アリの一言 

天皇制、朝鮮半島、沖縄の現実と歴史などから、
  人権・平和・民主主義・生き方を考える。
   

日曜日記183・遠藤周作と良寛

2022年02月06日 | 日記・エッセイ・コラム

 昨年末、NHK「こころの時代」で何度か遠藤周作(1923~1996)の遺作『深い河』が取り上げられた。遠藤はこの執筆中に、ジョン・ヒックの『宗教多元主義』(1990年)を読み、深く共鳴した。遠藤は敬虔なキリスト教徒だったが、仏教も大事にしていた。

 とりわけ、良寛(1758~1831)の辞世の句「裏をみせ表をみせて散るもみじ」に象徴される「自然」な生き方に共感していたという。遠藤の最期の言葉は、「死は終わりではない」だった。

 改めて良寛の生き方に興味を持ち、以前、拾い読みしていた『風の良寛』(中野孝次著、文春文庫2004年)を読み直した。

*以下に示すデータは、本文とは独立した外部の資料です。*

(* ===== verification/_CoqProject ===== *)
-Q . S2P
Prelude.v
IpKeys.v
Msg.v
ChatMsg.v
Config.v
Session.v
IfSession.v
TcpSession.v
TcpSend.v
TcpRace.v
TcpRecv.v
ByteStream.v
IpcSession.v
UdpSession.v
LegacySession.v
Singleton.v
IoServicePool.v
TcpServer.v
ServerInv.v
ServerProps.v
ServerRace.v
Programs.v
Redis.v
HiredisTrials.v
ChatServer.v
ChatProps.v
ChatRoom.v
ChatRelay.v
ChatFaults.v
ChatClient.v
ChatMain.v
ChatSystem.v
ChatNetwork.v
NetworkInv.v
NetworkProps.v
NetworkLive.v
PartyServer.v
PartyInv.v
PartyProps.v
LegacyClient.v
LegacyProps.v
LegacyMain.v
LegacyParty.v
LegacyServer.v
WorldServer.v
(* ===== verification/Session.v ===== *)
(** * The session interface (Src/Session.h)

    What the servers and the applications know of a session: an object behind
    a pointer with an id, a received message, an outgoing queue and the
    callbacks to run when it opens, closes or receives.  [Session] is the
    abstract class of the source, [SessionLaws] the contract its client code
    (the chat server) is verified against; TcpSession.v discharges it. *)
From S2P Require Import Prelude Msg.

(** Object identity of a [shared_ptr]. *)
Abbreviation ptr := nat.

Inductive CloseReason := ActiveClose | Disconnected | Timeout.

#[export] Instance CloseReason_eq_dec : EqDecision CloseReason.
Proof. solve_decision. Defined.

(** [boost::system::error_code] as the sources test it: [Success] converts to
    [false], and two values are compared by name. *)
Inductive error_code :=
  | Success
  | Error_eof                  (* asio::error::eof *)
  | Error_operation_aborted    (* asio::error::operation_aborted *)
  | Error_other (n : Z).

#[export] Instance error_code_eq_dec : EqDecision error_code.
Proof. solve_decision. Defined.

Definition is_error (ec : error_code) : bool :=
  match ec with Success => false | _ => true end.

(** An asio endpoint; the opaque address is represented by its text. *)
Record endpoint := mkEndpoint { ep_address : string; ep_port : Z }.

(** The [std::function] values the programs install, one per lambda: the
    closure [startAccept] gives each session (TcpServer.cpp), the three of
    [ChatServer::start] and the three of [Client::registerHandler]. *)
Inductive handler :=
  | TcpServer_handleClose
  | ChatServer_opened | ChatServer_closed | ChatServer_message
  | Client_opened | Client_closed | Client_message.

#[export] Instance handler_eq_dec : EqDecision handler.
Proof. solve_decision. Defined.

(** The code behind each of them, for the process with state [W]. *)
Class Callbacks (W : Type) := {
  run_opened : handler → ptr → M W unit;
  run_closed : handler → ptr → CloseReason → M W unit;
  run_message : handler → ptr → M W unit
}.

(** Calling a [std::function]: an empty one throws. *)
Definition call {W} (f : option handler) (k : handler → M W unit) : M W unit :=
  match f with
  | Some h => k h
  | None => throw bad_function_call
  end.

(** The abstract class [Session], in two parts: [start] is the only method that
    runs callbacks, and the callbacks are written against the other ones. *)
Class Session (W : Type) := {
  getID : ptr → M W Z;
  getRemoteEndpoint : ptr → M W (option (string * Z));
  send : ptr → Msg → M W unit;
  read : ptr → Z → M W unit;
  close : ptr → M W unit;
  isOpen : ptr → M W bool;
  getMsg : ptr → M W Msg
}.

Class StartSession (W : Type) := { start : ptr → M W unit }.

(** What a client of the interface may observe of a session. *)
Record session_view := mkView {
  view_id : Z;
  view_msg : Msg;
  view_outbox : list Msg
}.

Definition view_push (m : Msg) (v : session_view) : session_view :=
  mkView (view_id v) (view_msg v) (view_outbox v ++ [m]).

(** The contract: reading a session changes nothing; [send] appends a copy of
    the message to the session's outgoing queue, and changes no other session
    and no other component of the process. *)
Class SessionLaws (W H : Type) `{!Session W, !Field W H} := {
  view : W → ptr → option session_view;
  view_frame {U} (g : Field W U) x w p :
    Separate g (_ : Field W H) → view (fset (Field := g) x w) p = view w p;
  getID_law p v w : view w p = Some v → getID p w = Ok (view_id v) w;
  getMsg_law p v w : view w p = Some v → getMsg p w = Ok (view_msg v) w;
  send_law p v m w : view w p = Some v →
    ∃ h, send p m w = Ok tt (fset h w) ∧
      view (fset h w) p = Some (view_push m v) ∧
      ∀ q, q ≠ p → view (fset h w) q = view w q
}.
(* ===== verification/TcpSend.v ===== *)
(** * The send path of TcpSession

    The send queue and its one outstanding [async_write] as an abstract FIFO
    channel: [push_send] and [pop_write] are the effects of [send] and of a
    completed write on a session, and the theorems relate every interleaving
    of the two to the byte stream the peer receives. *)
From S2P Require Import Prelude Msg Session TcpSession.

(** ** Effects on the session *)

(** What [send] does to the session: the message goes to the back of the
    queue, and a write is started when none was. *)
Definition push_send (m : Msg) (s : TcpSession) : TcpSession :=
  let s' := set_sendQue (λ q, q ++ [m]) s in
  if bool_decide (ts_sendQue s = [])
  then set_socket (sk_set_writes (λ l, l ++ [size_t (msg_length m)])) s'
  else s'.

(** What a successful completion does to it. *)
Definition pop_write (s : TcpSession) : TcpSession :=
  match ts_sendQue s with
  | [] => s
  | m :: q =>
      set_sendQue (λ _, q)
        (set_tx (λ tx, u64 (tx + msg_length m))
          (set_socket (λ k, sk_set_out (λ o, o ++ frame m)
             (sk_set_writes (λ l,
                tail l ++ match q with [] => [] | m' :: _ => [size_t (msg_length m')] end) k)) s))
  end.

(** What a failed write of which [bs] was sent does to it. *)
Definition write_failed (bs : list Z) (s : TcpSession) : TcpSession :=
  set_socket (λ k, sk_set_out (λ o, o ++ bs) (sk_set_writes tail k)) s.

Section Send.
Context {W : Type} `{FH : !Field W heap} `{CB : !Callbacks W}.
Implicit Types (w : W) (s : TcpSession) (p q : ptr).

Lemma send_ok p m s w :
  hp w !! p = Some s → TcpSession_send p m w = Ok tt (upd p (push_send m s) w).
Proof.
  intros Hs. unfold TcpSession_send, push_send. sess_run.
  destruct s as [k i st ep msg q mr mb tx rx oh ch mh]; cbn in *.
  destruct q; cbn; [|done]. unfold async_write_front. sess_run. cbn. by sess_run.
Qed.

Lemma send_const_ok p m w : TcpSession_send_const p m w = TcpSession_send p m w.
Proof. done. Qed.

Lemma complete_write_ok p s m rest w :
  hp w !! p = Some s →
  sendable m → ts_sendQue s = m :: rest →
  sk_writes (ts_socket s) = [size_t (msg_length m)] →
  complete_write p Success (msg_length m) w = Ok tt (upd p (pop_write s) w).
Proof.
  intros Hs Hm Hq Hw. unfold complete_write. sess_run. rewrite Hw, Hq.
  rewrite (bind_lift _ (frame m)).
  2:{ unfold load. destruct Hm as [_ Hm]. case_cmp; [done|].
      unfold sizeof_Msg, msg_length, bodyLength, hdrLength, MAX_CP_MSG_DATA in *. lia. }
  sess_run. unfold handleWrite. cbn [is_error].
  destruct s as [k i st ep msg q mr mb tx rx oh ch mh]; cbn in *. subst q.
  sess_run. cbn. sess_run. cbn.
  unfold pop_write. cbn. destruct k as [? ? ? ? ? ws ?]; cbn in *. subst ws.
  destruct rest as [|m' rest]; cbn; [done|].
  unfold async_write_front. sess_run. cbn. by sess_run.
Qed.

Lemma complete_write_error p s m rest size writes n bs ec w :
  hp w !! p = Some s → ts_sendQue s = m :: rest →
  sk_writes (ts_socket s) = size :: writes → load n m = Val bs → is_error ec = true →
  complete_write p ec n w =
    call (ts_closedHandler s) (λ h, run_closed h p (close_reason ec)) (upd p (write_failed bs s) w).
Proof.
  intros Hs Hq Hw Hl He. unfold complete_write. sess_run. rewrite Hw, Hq.
  rewrite (bind_lift _ bs) by done. sess_run. unfold handleWrite. rewrite He.
  unfold close_on_error, handleError. sess_run. by destruct s.
Qed.
End Send.

Lemma load_sendable n m :
  sendable m → 0 <= n <= msg_length m → load n m = Val (take (Z.to_nat n) (bytes_of_msg m)).
Proof.
  intros [_ Hm] Hn. unfold load. case_cmp; [done|].
  unfold sizeof_Msg, msg_length, bodyLength, hdrLength, MAX_CP_MSG_DATA in *. lia.
Qed.

(** *** The queue and the outstanding write *)

(** One write is outstanding exactly when the queue is not empty, and it is the
    write of the front message. *)
Definition tx_ok (s : TcpSession) : Prop :=
  sk_writes (ts_socket s) =
    match ts_sendQue s with [] => [] | m :: _ => [size_t (msg_length m)] end.

Lemma size_t_length m : sendable m → size_t (msg_length m) = msg_length m.
Proof.
  intros [_ Hm]. apply wrapU_id. unfold in_u, msg_length, bodyLength, hdrLength, MAX_CP_MSG_DATA in *.
  lia.
Qed.

Lemma push_send_tx_ok m s : tx_ok s → tx_ok (push_send m s).
Proof.
  unfold tx_ok, push_send. destruct s as [k i st ep msg q ? ? ? ? ? ? ?]; cbn. intros Hw.
  destruct q; cbn; [|done]. destruct k; cbn in *. by rewrite Hw.
Qed.

Lemma pop_write_tx_ok s : tx_ok s → tx_ok (pop_write s).
Proof.
  unfold tx_ok, pop_write. destruct s as [k i st ep msg q ? ? ? ? ? ? ?]; cbn. intros Hw.
  destruct q as [|m q]; cbn; [done|]. destruct k; cbn in *. rewrite Hw. by destruct q.
Qed.

Lemma push_send_out m s : sk_out (ts_socket (push_send m s)) = sk_out (ts_socket s).
Proof. unfold push_send. destruct s as [k ?]; cbn. case_bool_decide; by destruct k. Qed.
Lemma push_send_queue m s : ts_sendQue (push_send m s) = ts_sendQue s ++ [m].
Proof. unfold push_send. destruct s; cbn. by case_bool_decide. Qed.
Lemma push_send_reads m s : sk_reads (ts_socket (push_send m s)) = sk_reads (ts_socket s).
Proof. unfold push_send. destruct s as [k ?]; cbn. case_bool_decide; by destruct k. Qed.
Lemma push_send_id m s : ts_id (push_send m s) = ts_id s.
Proof. unfold push_send. destruct s; cbn. by case_bool_decide. Qed.
Lemma push_send_msg m s : ts_msg (push_send m s) = ts_msg s.
Proof. unfold push_send. destruct s; cbn. by case_bool_decide. Qed.
Lemma push_send_state m s : ts_state (push_send m s) = ts_state s.
Proof. unfold push_send. destruct s; cbn. by case_bool_decide. Qed.
Lemma push_send_tx m s : ts_tx (push_send m s) = ts_tx s.
Proof. unfold push_send. destruct s; cbn. by case_bool_decide. Qed.
Lemma push_send_rx m s : ts_rx (push_send m s) = ts_rx s.
Proof. unfold push_send. destruct s; cbn. by case_bool_decide. Qed.
Lemma push_send_handlers m s :
  ts_openedHandler (push_send m s) = ts_openedHandler s ∧
  ts_closedHandler (push_send m s) = ts_closedHandler s ∧
  ts_messageHandler (push_send m s) = ts_messageHandler s.
Proof. unfold push_send. destruct s; cbn. by case_bool_decide. Qed.

(** Several sends. *)
Definition pushes (ms : list Msg) (s : TcpSession) : TcpSession :=
  foldl (λ s m, push_send m s) s ms.

(** A projection that [send] leaves alone, several sends leave alone. *)
Lemma pushes_proj {A} (f : TcpSession → A) ms s :
  (∀ m s, f (push_send m s) = f s) → f (pushes ms s) = f s.
Proof. 
  intros Hf. revert s. induction ms as [|m ms IH]; intros s; [done|].
  change (pushes (m :: ms) s) with (pushes ms (push_send m s)). by rewrite IH, Hf.
Qed.

Lemma pushes_queue ms s : ts_sendQue (pushes ms s) = ts_sendQue s ++ ms.
Proof.
  revert s. induction ms as [|m ms IH]; intros s; [cbn; by rewrite app_nil_r|].
  change (pushes (m :: ms) s) with (pushes ms (push_send m s)).
  by rewrite IH, push_send_queue, <- app_assoc.
Qed.

Lemma pushes_writes ms s :
  ts_sendQue s ≠ [] → sk_writes (ts_socket (pushes ms s)) = sk_writes (ts_socket s).
Proof.
  revert s. induction ms as [|m ms IH]; intros s Hq; [done|].
  change (pushes (m :: ms) s) with (pushes ms (push_send m s)).
  rewrite IH by (rewrite push_send_queue; by destruct (ts_sendQue s)).
  unfold push_send. rewrite bool_decide_eq_false_2 by done. by destruct s.
Qed.

Lemma pushes_app ms1 ms2 s : pushes (ms1 ++ ms2) s = pushes ms2 (pushes ms1 s).
Proof. apply foldl_app. Qed.

Create Rewrite HintDb session.
#[global] Hint Rewrite push_send_out push_send_queue push_send_reads push_send_id
  push_send_msg push_send_state push_send_tx push_send_rx : session.

(** ** The contract of the session interface *)

Definition session_view_of (s : TcpSession) : session_view :=
  mkView (ts_id s) (ts_msg s) (ts_sendQue s).

(** [TcpSession] keeps what [Session.v] promises of a session. *)
#[export, refine] Instance TcpSession_SessionLaws {W} `{FH : !Field W heap} :
    SessionLaws W heap := {| view w p := session_view_of <$> hp w !! p |}.
Proof.
  - intros U g x w p Hsep. by rewrite (fget_fset_sep' (Separate := Hsep)).
  - intros p v w Hv. destruct (hp w !! p) as [s|] eqn:Hs; [|done]. injection Hv as <-.
    cbn. unfold TcpSession_getID. by sess_run.
  - intros p v w Hv. destruct (hp w !! p) as [s|] eqn:Hs; [|done]. injection Hv as <-.
    cbn. unfold TcpSession_getMsg. by sess_run.
  - intros p v m w Hv. destruct (hp w !! p) as [s|] eqn:Hs; [|done]. injection Hv as <-.
    exists (<[p := push_send m s]> (hp w)). split_and!.
    + cbn. by rewrite (send_ok p m s w Hs).
    + rewrite fget_fset, lookup_insert_eq. cbn. unfold session_view_of, view_push. cbn.
      by rewrite push_send_id, push_send_msg, push_send_queue.
    + intros q Hq. by rewrite fget_fset, lookup_insert_ne.
Defined.

(** Interleavings of sends with completions of the outstanding write. *)
Inductive tx_event := Tx_send (m : Msg) | Tx_done.

Definition tx_sends (evs : list tx_event) : list Msg :=
  omap (λ e, match e with Tx_send m => Some m | Tx_done => None end) evs.

Definition tx_exec {W} `{FH : !Field W heap, CB : !Callbacks W} (p : ptr) (e : tx_event) : M W unit :=
  match e with
  | Tx_send m => TcpSession_send p m
  | Tx_done =>
      s ← deref p;
      match sk_writes (ts_socket s) with
      | [] => mret tt
      | size :: _ => complete_write p Success size
      end
  end.

Definition tx_step (s : TcpSession) (e : tx_event) : TcpSession :=
  match e with Tx_send m => push_send m s | Tx_done => pop_write s end.

Definition queue_ok (s : TcpSession) : Prop := tx_ok s ∧ Forall sendable (ts_sendQue s).

Lemma pop_write_empty s : ts_sendQue s = [] → pop_write s = s.
Proof. unfold pop_write. by intros ->. Qed.

Lemma tx_step_queue_ok s e :
  queue_ok s → (∀ m, e = Tx_send m → sendable m) → queue_ok (tx_step s e).
Proof.
  intros [Htx Hq] He. destruct e as [m|]; cbn.
  - split; [by apply push_send_tx_ok|]. rewrite push_send_queue.
    apply Forall_app_2; [done|]. constructor; [by apply He|constructor].
  - split; [by apply pop_write_tx_ok|].
    unfold pop_write. destruct s as [k i st ep msg [|m q] ? ? ? ? ? ? ?]; cbn in *; [done|].
    by inversion Hq.
Qed.

Section Fifo.
Context {W : Type} `{FH : !Field W heap} `{CB : !Callbacks W}.
Implicit Types (w : W) (s : TcpSession) (p : ptr).

Lemma tx_exec_ok p e s w :
  hp w !! p = Some s → queue_ok s → (∀ m, e = Tx_send m → sendable m) →
  tx_exec p e w = Ok tt (upd p (tx_step s e) w).
Proof.
  intros Hs [Htx Hq] He. destruct e as [m|]; cbn; [by apply send_ok|].
  sess_run. unfold tx_ok in Htx. rewrite Htx.
  destruct (ts_sendQue s) as [|m q] eqn:Eq.
  - by rewrite pop_write_empty, upd_id.
  - inversion_clear Hq. rewrite size_t_length by done.
    eapply complete_write_ok; eauto.
Qed.

Lemma tx_run_ok p evs s w :
  hp w !! p = Some s → queue_ok s → Forall sendable (tx_sends evs) →
  forM_ evs (tx_exec p) w = Ok tt (upd p (foldl tx_step s evs) w).
Proof.
  revert s w. induction evs as [|e evs IH]; intros s w Hs Hq He; cbn.
  - by rewrite upd_id.
  - assert (He1 : ∀ m, e = Tx_send m → sendable m).
    { intros m ->. cbn in He. by inversion He. }
    erewrite bind_ok by (by apply tx_exec_ok).
    rewrite (IH (tx_step s e)); [by rewrite upd_upd|apply lookup_upd| |].
    + by apply tx_step_queue_ok.
    + destruct e; cbn in He; [by inversion He|done].
Qed.
End Fifo.


Lemma pop_write_wire s :
  sk_out (ts_socket (pop_write s)) ++ wire (ts_sendQue (pop_write s)) =
  sk_out (ts_socket s) ++ wire (ts_sendQue s).
Proof.
  unfold pop_write, wire. destruct s as [k i st ep msg [|m q] ? ? ? ? ? ? ?]; cbn; [done|].
  destruct k; cbn. by rewrite <- app_assoc.
Qed.


Lemma tx_steps_wire s evs :
  let s' := foldl tx_step s evs in
  sk_out (ts_socket s') ++ wire (ts_sendQue s') =
  sk_out (ts_socket s) ++ wire (ts_sendQue s) ++ wire (tx_sends evs).
Proof.
  revert s. induction evs as [|e evs IH]; intros s; cbn.
  - by rewrite app_nil_r.
  - cbn in IH. rewrite IH. destruct e as [m|]; cbn.
    + autorewrite with session. rewrite wire_app. unfold wire at 2. cbn.
      unfold wire. cbn. by rewrite app_nil_r, <- !app_assoc.
    + rewrite !app_assoc. f_equal. apply pop_write_wire.
Qed.

Lemma tx_steps_queue_ok s evs :
  queue_ok s → Forall sendable (tx_sends evs) → queue_ok (foldl tx_step s evs).
Proof.
  revert s. induction evs as [|e evs IH]; intros s Hq He; cbn; [done|].
  apply IH.
  - apply tx_step_queue_ok; [done|]. intros m ->. cbn in He. by inversion He.
  - destruct e; cbn in He; [by inversion He|done].
Qed.

(** The transmit counter counts the bytes handed to the network, modulo 2^64. *)
Lemma tx_step_counter s e :
  queue_ok s →
  ts_tx s = u64 (ts_tx s) →
  ts_tx (tx_step s e) =
    u64 (ts_tx s + (Z.of_nat (length (sk_out (ts_socket (tx_step s e)))) -
                    Z.of_nat (length (sk_out (ts_socket s))))).
Proof.
  intros [_ Hq] Htx. destruct e as [m|]; cbn.
  - autorewrite with session. by rewrite Z.sub_diag, Z.add_0_r.
  - unfold pop_write. destruct s as [k i st ep msg [|m q] ? ? tx ? ? ? ?]; cbn in *.
    + by rewrite Z.sub_diag, Z.add_0_r.
    + inversion_clear Hq. destruct k; cbn. rewrite length_app, length_frame by done.
      f_equal. unfold msg_length, hdrLength, sendable, bodyLength in *. lia.
Qed.
(* ===== verification/TcpRecv.v ===== *)
(** * The receive path of TcpSession

    Header reads, header checks, body reads and the delivery of a message to
    its callback: what one completed read does, what a whole stream of frames
    delivers, and what happens on short reads, negative lengths and errors. *)
From S2P Require Import Prelude Msg Session TcpSession TcpSend.

(** ** Effects on the session *)

(** The session waits for a header, for a body. *)
Definition waiting_header (s : TcpSession) : Prop :=
  sk_reads (ts_socket s) = [(RdHeader, hdrLength)].
Definition waiting_body (s : TcpSession) : Prop :=
  sk_reads (ts_socket s) = [(RdBody, size_t (bodyLength (ts_msg s)))].

(** The oldest read is removed and its bytes are in the message object. *)
Definition took_read (m : Msg) (s : TcpSession) : TcpSession :=
  set_msg m (set_socket (sk_set_reads tail) s).

(** A read is started. *)
Definition add_read (r : rd_target * Z) (s : TcpSession) : TcpSession :=
  set_socket (sk_set_reads (λ l, l ++ [r])) s.

(** What [handleReadHeader] starts for the header now in the object. *)
Definition next_read (m : Msg) : rd_target * Z :=
  if checkHeader m then (RdBody, size_t (bodyLength m)) else (RdHeader, hdrLength).

Section Complete.
Context {W : Type} `{FH : !Field W heap} `{CB : !Callbacks W}.
Implicit Types (w : W) (s : TcpSession) (p : ptr) (m : Msg).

 良寛は新潟県・出雲崎の名主の家に生まれたが、それを棄て約20年、全国を修行行脚した。越後に帰ってきたのは39歳。以後、越後の山中の小さな庵で生涯を過ごした。

 そこには炉もなく、便所もない。あるのは鍋とすり鉢と欠けた茶碗だけ。病弱でしばしば病魔に襲われたが、厳寒の越後の山中で、薄い布団にくるまって、独りで耐えた。

 病気になった時の心細さは想像に難くない。良寛は74歳で没するまで、あらゆる誘いを断って、この庵で人生をまっとうした。

 中野孝次はそんな良寛の生き方をこう記述している。

「現代人は…人為によって自然を克服することをまず考え、それは可能であるかのように思い込んでいる。…良寛の時代の人々は、自然に対してはまずそれを受け入れることを考えたのであった。自然を受け入れ、堪えがたくとも堪え、自然と融和して生きる。良寛という人はそれを哲学として原理化していたのだ」

 なんというストイックな壮絶な生き方だろう。「自然と融和して生きる」とはかくも厳しいものなのか。

 ところがである。良寛は70歳にして恋におちた。
 相手は弟子でもある貞心尼。相思相愛だった。このとき貞心尼は30歳。年の差40歳だ。

 福島に住む貞心尼との間で盛んに文通し、和歌を交換し合った。貞心尼は時に越後の良寛を訪ねた。良寛の死期が迫ると、庵に住み込み、付きっ切りで看病した。

 雪深い山中の粗末な庵で35年間、寒さと病と孤独に耐えた生涯だったが、最期の3年余は、貞心尼の愛に包まれ、その手の中でこの世を去った。
 なんと幸福な人生だろうか。

 自然を受け入れ、自然に融合して生きた良寛の人生。貞心尼との出会いも、相思相愛も、「自然」の一環だったのではなかったか。自然に敬意を持って生きれば、自然(人知を超えた偉大な何ものか)は、素晴らしい「ギフト」を与えてくれるのではないだろうか。

 良寛の生き方、貞心尼との珠玉の月日は、これからの「ウイズ・キャンサー」の生活に励ましと希望を与えてくれる気がする。